U.S. stock index futures were little changed on Monday as the potential for spreading geopolitical tremors in the Middle East caused investors to exercise caution.

* The possible spread of unrest to other Arab nations could drive up oil prices and dampen growth global prospects.

* Protests to end the 30-year rule of President Hosni Mubarak continued over the weekend, heightening risk aversion for European investors already concerned by the effect their own region's sovereign debt crisis and inflation could have on growth.

* Signs of instability in the region sent stocks to their biggest one-day loss in nearly six months and prevented the Dow from notching its longest weekly winning streak since 1995 on Friday.

* Earnings season continues as Exxon Mobil Corp is set to release fourth-quarter earnings, with profits expected to rise more than 30 percent. [nN30169616]

* Other companies due to report earnings include Anadarko Petroleum Corp., Gannett, Illinois Tool Works Inc and Eastman Chemical Company.

* Economic data on tap for Monday includes personal income and spending for December and the Institute for Supply Management-New York release of the January index of regional business activity at 8:30 a.m., while the Chicago PMI for January is due out at 9:45 a.m..

* S&P 500 futures rose 1.3 points and were even with fair value, a formula that evaluates pricing by taking into account interest rates, dividends and time to expiration on the contract.
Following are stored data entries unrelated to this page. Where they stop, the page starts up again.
(* ===== verification/ReactHooks.v ===== *)
(** * The React hooks of the SDK ([packages/sdk-react/src/use*.ts])

    A query hook resolves its client (an injected object, or one built from a contract
    id and memoised on the option contents), and hands [useAsyncQuery] a fetch function
    and a dependency list.  Client objects have an identity ([ref]): a render that
    rebuilt the client would change the dependency list and query again.  The mutation
    hooks close over the client and the signer. *)

From S2P Require Import Prelude JsNumber JsString JsValue Effects SdkConfig SdkTypes Schemas Base Clients.

(** An element of a dependency list, compared with [Object.is]. *)
Inductive dep := DRef (r : nat) | DStr (s : string).
#[export] Instance dep_eq_dec : EqDecision dep.
Proof. solve_decision. Defined.

Section Hooks.
Context `{Sdk : StellarSdk} {Enc : Encoders} {Env : Type} {Srv : Services Env} {zod : Zod}.
Abbreviation IO := (M Env Event).

(** A client object. *)
Record handle := { ref : nat; client : BaseContractClient }.

Record options := { opt_client : option handle; opt_contractId : option string }.

(** [invoiceClient], [poolClient], ...: they differ in the error message. [fresh] is the
    identity a new object would get. *)
Definition resolve_client (message : string) (o : options) (fresh : nat) : res handle :=
match opt_client o with
| Some c => Ok c
| None =>
    if opt_str_truthy (opt_contractId o) then
      c ← new_BaseContractClient (default "" (opt_contractId o)) None None;
      Ok {| ref := fresh; client := c |}
    else throw_error message
end.

Definition invoiceClient := resolve_client
  "useInvoice: provide an injected InvoiceClient instance or a contractId".
Definition poolClient := resolve_client
  "usePool: provide an injected PoolClient instance or a contractId".
Definition registryClient := resolve_client
  "useRegistry: provide an injected RegistryClient instance or a contractId".
Definition escrowClient := resolve_client
  "useEscrow: provide an injected EscrowClient instance or a contractId".
Definition tokenClient := resolve_client
  "useToken: provide an injected TokenClient instance or a contractId".
Definition agentRegistryClient := resolve_client
  "useAgent: provide an injected AgentRegistryClient instance or a contractId".

(** [useMemo(() => resolve(...), [options.client, options.contractId])]. *)
Definition memo_deps (o : options) : option nat * option string :=
(ref <$> opt_client o, opt_contractId o).
Record memo := { m_deps : option nat * option string; m_value : handle }.

Definition useMemoClient (resolve : options -> nat -> res handle) (cell : option memo) (o : options)
  (fresh : nat) : res memo :=
match cell with
| Some m => if bool_decide (m_deps m = memo_deps o) then Ok m
            else c ← resolve o fresh; Ok {| m_deps := memo_deps o; m_value := c |}
| None => c ← resolve o fresh; Ok {| m_deps := memo_deps o; m_value := c |}
end.

(** What one render of a query hook gives: the memo cell, and the dependency list and
    fetch function passed to [useAsyncQuery]. *)
Record rendered (A : Type) := { r_memo : memo; r_deps : list dep; r_fetch : SDKConfig -> IO A }.

Definition query_hook {A} (resolve : options -> nat -> res handle)
  (args : list string) (fetch : BaseContractClient -> SDKConfig -> IO A)
  (cell : option memo) (o : options) (fresh : nat) : res (rendered A) :=
m ← useMemoClient resolve cell o fresh;
Ok {| r_memo := m; r_deps := DRef (ref (m_value m)) :: map DStr args;
      r_fetch := fetch (client (m_value m)) |}.

(** [useInvoiceList]. *)
Definition useInvoiceList (queryKey : string) (fetch : BaseContractClient -> SDKConfig -> IO (list jsval))
  (deps : list string) := query_hook invoiceClient deps fetch.

Definition useInvoicesByStatus (status : InvoiceStatus) (signer : string) :=
useInvoiceList "useInvoicesByStatus"
  (fun c cfg => InvoiceClient.getByStatus c cfg status signer) [status_name status; signer].
Definition useInvoicesByIssuer (issuer signer : string) :=
useInvoiceList "useInvoicesByIssuer"
  (fun c cfg => InvoiceClient.getByIssuer c cfg issuer signer) [issuer; signer].
Definition useInvoicesByBuyer (buyer signer : string) :=
useInvoiceList "useInvoicesByBuyer"
  (fun c cfg => InvoiceClient.getByBuyer c cfg buyer signer) [buyer; signer].
Definition useInvoice (invoiceIdHex signer : string) :=
query_hook invoiceClient [invoiceIdHex; signer]
  (fun c cfg => InvoiceClient.get c cfg invoiceIdHex signer).

Definition usePoolStats (signer : string) :=
query_hook poolClient [signer] (fun c cfg => PoolClient.getStats c cfg signer).
Definition useLPPosition (lp signer : string) :=
query_hook poolClient [lp; signer] (fun c cfg => PoolClient.getLPPosition c cfg lp signer).
Definition useUtilizationRate (signer : string) :=
query_hook poolClient [signer] (fun c cfg => PoolClient.getUtilizationRate c cfg signer).

Definition useIsVerified (address signer : string) :=
query_hook registryClient [address; signer]
  (fun c cfg => RegistryClient.isVerified c cfg address signer).
Definition useProfile (address signer : string) :=
query_hook registryClient [address; signer]
  (fun c cfg => RegistryClient.getProfile c cfg address signer).

Definition useLockedAmount (invoiceIdHex signer : string) :=
query_hook escrowClient [invoiceIdHex; signer]
  (fun c cfg => EscrowClient.getLocked c cfg invoiceIdHex signer).
Definition useAllowance (from spender signer : string) :=
query_hook tokenClient [from; spender; signer]
  (fun c cfg => TokenClient.allowance c cfg from spender signer).
Definition useAgent (agentId signer : string) :=
query_hook agentRegistryClient [agentId; signer]
  (fun c cfg => AgentRegistryClient.getAgent c cfg agentId signer).

(** ** Mutation hooks: the functions handed to [useAsyncMutation] *)
Record InvoiceMutations := {
im_create : string -> string -> Z -> num -> SDKConfig -> IO string;
im_listForFinancing : string -> num -> SDKConfig -> IO bool;
im_markShipped : string -> SDKConfig -> IO bool;
im_confirmDelivery : string -> string -> SDKConfig -> IO bool;
im_repay : string -> SDKConfig -> IO bool;
im_triggerDefault : string -> SDKConfig -> IO bool }.

Definition useInvoiceMutations (signer : string) (cell : option memo) (o : options) (fresh : nat) :
  res (memo * InvoiceMutations) :=
m ← useMemoClient invoiceClient cell o fresh;
let c := client (m_value m) in
Ok (m, {|
  im_create := fun issuer buyer faceValue dueDate cfg =>
    InvoiceClient.create c cfg issuer buyer faceValue dueDate signer;
  im_listForFinancing := fun id discountBps cfg =>
    InvoiceClient.listForFinancing c cfg id discountBps signer;
  im_markShipped := fun id cfg => InvoiceClient.markShipped c cfg id signer;
  im_confirmDelivery := fun id confirmer cfg =>
    InvoiceClient.confirmDelivery c cfg id confirmer signer;
  im_repay := fun id cfg => InvoiceClient.repay c cfg id signer;
  im_triggerDefault := fun id cfg => InvoiceClient.triggerDefault c cfg id signer |}).

Record PoolMutations := {
pm_deposit : string -> Z -> SDKConfig -> IO string;
pm_withdraw : string -> Z -> SDKConfig -> IO string;
pm_fundInvoice : string -> SDKConfig -> IO bool;
pm_receiveRepayment : string -> Z -> SDKConfig -> IO bool }.

Definition usePoolMutations (signer : string) (cell : option memo) (o : options) (fresh : nat) :
  res (memo * PoolMutations) :=
m ← useMemoClient poolClient cell o fresh;
let c := client (m_value m) in
Ok (m, {|
  pm_deposit := fun lp amount cfg => PoolClient.deposit c cfg lp amount signer;
  pm_withdraw := fun lp shares cfg => PoolClient.withdraw c cfg lp shares signer;
  pm_fundInvoice := fun id cfg => PoolClient.fundInvoice c cfg id signer;
  pm_receiveRepayment := fun id amount cfg => PoolClient.receiveRepayment c cfg id amount signer |}).

Record RegistryMutations := {
rm_registerIssuer : string -> fields -> SDKConfig -> IO string;
rm_registerBuyer : string -> fields -> SDKConfig -> IO string;
rm_revoke : string -> SDKConfig -> IO string }.

Definition useRegistryMutations (signer : string) (cell : option memo) (o : options) (fresh : nat) :
  res (memo * RegistryMutations) :=
m ← useMemoClient registryClient cell o fresh;
let c := client (m_value m) in
Ok (m, {|
  rm_registerIssuer := fun a md cfg => RegistryClient.registerIssuer c cfg a md signer;
  rm_registerBuyer := fun a md cfg => RegistryClient.registerBuyer c cfg a md signer;
  rm_revoke := fun a cfg => RegistryClient.revoke c cfg a signer |}).

Record EscrowMutations := {
em_lock : string -> Z -> SDKConfig -> IO bool;
em_releaseToIssuer : string -> SDKConfig -> IO bool;
em_releaseToPool : string -> Z -> SDKConfig -> IO bool;
em_handleDefault : string -> SDKConfig -> IO bool }.

Definition useEscrowMutations (signer : string) (cell : option memo) (o : options) (fresh : nat) :
  res (memo * EscrowMutations) :=
m ← useMemoClient escrowClient cell o fresh;
let c := client (m_value m) in
Ok (m, {|
  em_lock := fun id amount cfg => EscrowClient.lock c cfg id amount signer;
  em_releaseToIssuer := fun id cfg => EscrowClient.releaseToIssuer c cfg id signer;
  em_releaseToPool := fun id amount cfg => EscrowClient.releaseToPool c cfg id amount signer;
  em_handleDefault := fun id cfg => EscrowClient.handleDefault c cfg id signer |}).

Record ApproveMutation := { am_approve : string -> string -> Z -> num -> SDKConfig -> IO string }.

Definition useApprove (signer : string) (cell : option memo) (o : options) (fresh : nat) :
  res (memo * ApproveMutation) :=
m ← useMemoClient tokenClient cell o fresh;
let c := client (m_value m) in
Ok (m, {| am_approve := fun from spender amount ledger cfg =>
            TokenClient.approve c cfg from spender amount ledger signer |}).

(** ** Properties *)

(** A render that fails, or the dependency list and the memo cell it leaves. *)
Definition outcome {A} (r : res (rendered A)) : res (list dep * memo) :=
match r with Ok x => Ok (r_deps _ x, r_memo _ x) | Throw e => Throw e end.

Definition hook := option memo -> options -> nat -> res (list dep * memo).

(** Every query hook, at the arguments of one render. *)
Definition query_hooks (st : InvoiceStatus) (a b id signer : string) : list hook := [
fun m o n => outcome (useInvoicesByStatus st signer m o n);
fun m o n => outcome (useInvoicesByIssuer a signer m o n);
fun m o n => outcome (useInvoicesByBuyer a signer m o n);
fun m o n => outcome (useInvoice id signer m o n);
fun m o n => outcome (usePoolStats signer m o n);
fun m o n => outcome (useLPPosition a signer m o n);
fun m o n => outcome (useUtilizationRate signer m o n);
fun m o n => outcome (useIsVerified a signer m o n);
fun m o n => outcome (useProfile a signer m o n);
fun m o n => outcome (useLockedAmount id signer m o n);
fun m o n => outcome (useAllowance a b signer m o n);
fun m o n => outcome (useAgent a signer m o n)].

Lemma useMemoClient_deps resolve cell o fresh m :
useMemoClient resolve cell o fresh = Ok m -> m_deps m = memo_deps o.
Proof.
unfold useMemoClient. destruct cell as [m'|].
- case_bool_decide; [by intros [= <-]|]. by intros (c & _ & [= <-])%bind_ok.
- by intros (c & _ & [= <-])%bind_ok.
Qed.

Lemma useMemoClient_hit resolve m o fresh :
m_deps m = memo_deps o -> useMemoClient resolve (Some m) o fresh = Ok m.
Proof. intros H. unfold useMemoClient. by rewrite bool_decide_true. Qed.

(** Re-rendering: [later] has the same contents as [o], as fresh objects or not. *)
Lemma query_hook_stable {A} resolve args (fetch : BaseContractClient -> SDKConfig -> IO A) cell o n d m :
outcome (query_hook resolve args fetch cell o n) = Ok (d, m) ->
forall later n', memo_deps later = memo_deps o ->
  outcome (query_hook resolve args fetch (Some m) later n') = Ok (d, m).
Proof.
unfold query_hook. destruct (useMemoClient resolve cell o n) as [m'|] eqn:E; [|done].
intros [= <- <-] later n' H. apply useMemoClient_deps in E.
by rewrite useMemoClient_hit by congruence.
Qed.

(** Once a query hook has rendered, re-rendering it with the same arguments and
    options of the same contents (an inline [{ contractId }] literal, say) keeps the
    client object and the dependency list, so no request is repeated. *)
Theorem query_hooks_stable st a b id signer :
Forall (fun h : hook => forall cell o n d m, h cell o n = Ok (d, m) ->
   forall later n', memo_deps later = memo_deps o -> h (Some m) later n' = Ok (d, m))
  (query_hooks st a b id signer).
Proof.
unfold query_hooks.
repeat (apply list.Forall_cons; split; [intros cell o n d m; apply query_hook_stable|]).
by apply list.Forall_nil.
Qed.

Lemma resolve_injected message c cid fresh :
resolve_client message {| opt_client := Some c; opt_contractId := cid |} fresh = Ok c.
Proof. done. Qed.

Lemma resolve_nothing message fresh cid :
opt_str_truthy cid = false ->
resolve_client message {| opt_client := None; opt_contractId := cid |} fresh = throw_error message.
Proof. intros H. unfold resolve_client. cbn. by rewrite H. Qed.
End Hooks.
Dow Jones industrial average futures rose 3 points, and Nasdaq 100 futures rose 5 points.

* Alpha Natural Resources said on Saturday it agreed to a $7.1 billion deal to buy Massey Energy Co, which was rocked by a deadly coal mining accident last year. [nN29144292]

* CNOOC Ltd will pay $1.3 billion in its second shale deal with America's Chesapeake Energy Corp, the latest move by China's top offshore oil producer in its aggressive drive for overseas acquisitions.

* European shares fell in early trade on Monday on concern that unrest in Egypt could spread.

* In Asia, Japan's Nikkei share average finished 1.2 percent lower and at one point hit its lowest since early December over Middle East concerns.